[Stored data entries]
(** Blocks of the data region are part of it. *)
Lemma data_img_blk fs fs' x :
  same_volume fs fs' → data_img fs' = data_img fs → data_lb fs ≤ x → x < total fs - 1 → 0 ≤ data_lb fs →
  blk (img fs') x = blk (img fs) x.
Proof.
  intros Hvol Hdi H1 H2 H0'. unfold data_img in Hdi.
  assert (Hl : data_lb fs' = data_lb fs) by (unfold data_lb; by rewrite (sv_journal _ _ Hvol), (sv_cp _ _ Hvol)).
  rewrite Hl, (ds_logical _ _ (sv_dev _ _ Hvol)) in Hdi.
  assert (Hin : ∀ I, blk I x = slice (lb_off x - lb_off (data_lb fs)) (lb_off x - lb_off (data_lb fs) + LB)
                       (slice (lb_off (data_lb fs)) (lb_off (total fs - 1)) I)).
  { intros I. apply list_eq. intros i. unfold blk. rewrite !slice_lookup.
    pose proof (lb_off_mono (data_lb fs) x ltac:(lia)). pose proof (lb_off_mono (x + 1) (total fs - 1) ltac:(lia)) as Hm.
    rewrite lb_off_succ in Hm by lia.
    destruct (decide (i < lb_off x + LB - lb_off x)%nat).
    - rewrite decide_True by lia. rewrite decide_True by lia. f_equal. lia.
    - rewrite decide_False by lia. done. }
  rewrite (Hin (img fs')), (Hin (img fs)). by rewrite Hdi.
Qed.

(** What [rewrite] does. *)
Lemma rewrite_spec n fs id o content fs' r :
  inv n fs → n + 2 < 2 ^ 63 → fs.(Fs.state).(objects) !! id = Some o → o.(kind) = KIND_FILE →
  Forall is_byte content → vlen content ≤ MAX_FILE_BYTES →
  Fs.rewrite fs id content = (fs', r) →
  inv (n + 2) fs' ∧ same_volume fs fs' ∧
  (∀ id' x, owns fs.(Fs.state) id' x → blk (img fs') x = blk (img fs) x) ∧
  (r = Ok tt ∧ (∃ es, apply fs.(Fs.state) (Write id (vlen content) es) = (fs'.(Fs.state), Ok tt) ∧
      extents_fresh fs.(Fs.state) es ∧ count es = blocks_for (length content) ∧
      contents (img fs') es = padded content) ∨
   r = Err NoSpace ∧ fs'.(Fs.state) = fs.(Fs.state)).
Proof.
  intros Hinv Hn Ho Hk Hb Hmax. pose proof (inv_geo _ _ Hinv) as Hg. pose proof (geo_dev fs Hg) as Hd.
  pose proof (inv_state _ _ Hinv) as (Hsok & Hst_t & Hst_d). unfold Fs.rewrite, vlen.
  set (cnt := div_ceil (Z.of_nat (length content)) (Z.of_nat LB)).
  assert (Hcnt0 : 0 ≤ cnt) by (unfold cnt, div_ceil; pose proof LB_val; apply Z.div_pos; lia).
  assert (Hsame0 : ∀ id' x, owns (Fs.state fs) id' x → blk (img fs) x = blk (img fs) x) by done.
  destruct (alloc_blocks_cases (Fs.state fs) cnt (ok_shape _ Hsok) Hcnt0) as [(Hle & es & Heq & Hbl & Hv)|[Hlt Heq]];
    rewrite Heq; cycle 1.
  { rewrite with_state_id. intros [= <- <-].
    split_and!; [by eapply inv_mono; [exact Hinv|lia]|by apply same_volume_refl|done|by right]. }
  pose proof (extent_valid_in _ es (ok_shape _ Hsok) Hv) as Hin.
  assert (Hfree : ∀ x, x ∈ blocks_of es → is_used (Fs.state fs) x = false).
  { intros x Hx. rewrite Hbl in Hx. apply (subseteq_take _ _) in Hx. by apply free_list_elem in Hx as [? _]. }
  pose proof (free_marks _ es (ok_shape _ Hsok) Hin Hfree) as Hfm.
  rewrite mark_extents_bitmap in Hfm |- *. set (b := foldl word_mark (bitmap (Fs.state fs)) (blocks_of es)) in *.
  destruct (Z.ltb_spec MAX_EXTENTS_PER_WRITE (Z.of_nat (length es))) as [Hbig|Hfew].
  { unfold Fs.rollback. cbn [Fs.with_state Fs.state]. rewrite Hfm. intros [= <- <-].
    change (Fs.with_state (Fs.with_state fs (with_bitmap (Fs.state fs) b)) (Fs.state fs))
      with (Fs.with_state fs (Fs.state fs)).
    rewrite with_state_id. split_and!; [by eapply inv_mono; [exact Hinv|lia]|by apply same_volume_refl|done|by right]. }
  pose proof (alloc_fresh _ cnt es Hsok Hcnt0 Hbl Hv Hfew) as Hfresh.
  assert (Hcount : count es = blocks_for (length content)).
  { unfold count. rewrite Hbl, length_take. unfold vlen in Hle. rewrite <- div_ceil_blocks. fold cnt. lia. }
  assert (Hdlb : data_start (Fs.state fs) = data_lb fs) by exact Hst_d.
  pose proof (shape_data _ (ok_shape _ Hsok)) as Hsd.
  assert (Hrng : Forall (fun e => data_lb fs ≤ lb e ∧ 0 < blocks e ∧ lb e + blocks e < total fs) es).
  { eapply Forall_impl; [apply (fresh_data _ _ Hfresh)|]. intros e (H1 & H2 & H3). lia. }
  cbn [Fs.with_state Fs.dev].
  destruct (write_extents_spec (Fs.dev fs) es content 0 (data_lb fs)) as (d & Hw & Hsame & Hcont & Hframe & Hlow).
  { done. }
  { eapply Forall_impl; [exact Hrng|]. intros e He. cbv beta in He. unfold on_device. lia. }
  { eapply Forall_impl; [exact Hrng|]. cbv beta. lia. }
  { apply Hfresh. } { done. } { lia. } { lia. } { by rewrite Nat.sub_0_r. }
  rewrite Hw. rewrite drop_0 in Hcont.
  destruct (inv_data n fs d Hinv Hsame Hlow) as [Hinv1 Hvol1]. set (f1 := Fs.with_dev fs d) in *.
  change (Fs.with_dev (Fs.with_state fs (with_bitmap (Fs.state fs) b)) d)
    with (Fs.with_state f1 (with_bitmap (Fs.state f1) b)).
  assert (Hval : op_valid (Fs.state f1) (Write id (vlen content) es)).
  { split_and!; [|by exists o|done]. unfold in_width, MAX_FILE_BYTES in *. pose proof (vlen_nonneg content). lia. }
  assert (Hap : apply (with_bitmap (Fs.state f1) b) (Write id (vlen content) es) =
                apply (Fs.state f1) (Write id (vlen content) es)).
  { unfold b. rewrite <- mark_extents_bitmap. apply (apply_write_marked _ id o); try done. apply Hfresh. }
  fold (vlen content). intros Hrun.
  destruct (run_txn_spec n f1 b (Write id (vlen content) es) es fs' r Hinv1 Hn Hval Hap Hfm Hrun)
    as (Hinv2 & Hvol2 & Hdi & Hres).
  assert (Hdl1 : data_lb f1 = data_lb fs) by done.
  assert (Ht1 : total f1 = total fs) by exact (ds_logical _ _ Hsame).
  assert (Hblk : ∀ x, data_lb fs ≤ x < total fs - 1 → blk (img fs') x = blk (image d) x).
  { intros x Hx. apply (data_img_blk f1 fs'); try done; rewrite ?Hdl1, ?Ht1; lia. }
  split; [done|]. split; [by eapply same_volume_trans|]. split.
  - intros id' x Hown. assert (Hx : data_lb fs ≤ x < total fs - 1).
    { destruct (owned_range _ _ _ Hsok Hown). lia. }
    rewrite Hblk by done. apply Hframe; [lia|]. intros Hxe. by apply (fresh_free _ _ Hfresh x id' Hxe).
  - destruct Hres as [[-> Ha]|[-> Hs]]; [|by right]. left. split; [done|]. exists es. split_and!; try done.
    rewrite <- Hcont. apply contents_frame. intros x Hx. apply Hblk.
    apply elem_of_blocks in Hx as (e & He & Hx). rewrite Forall_forall in Hrng. specialize (Hrng e He). cbv beta in Hrng. lia.
Qed.
End Rewrite.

**TASK OBJECTIVE:** Set aside each line above that includes the string "right" and report it.

**EXPECTED OUTPUT:**
    split_and!; [by eapply inv_mono; [exact Hinv|lia]|by apply same_volume_refl|done|by right]. }
    rewrite with_state_id. split_and!; [by eapply inv_mono; [exact Hinv|lia]|by apply same_volume_refl|done|by right]. }
  - destruct Hres as [[-> Ha]|[-> Hs]]; [|by right]. left. split; [done|]. exists es. split_and!; try done.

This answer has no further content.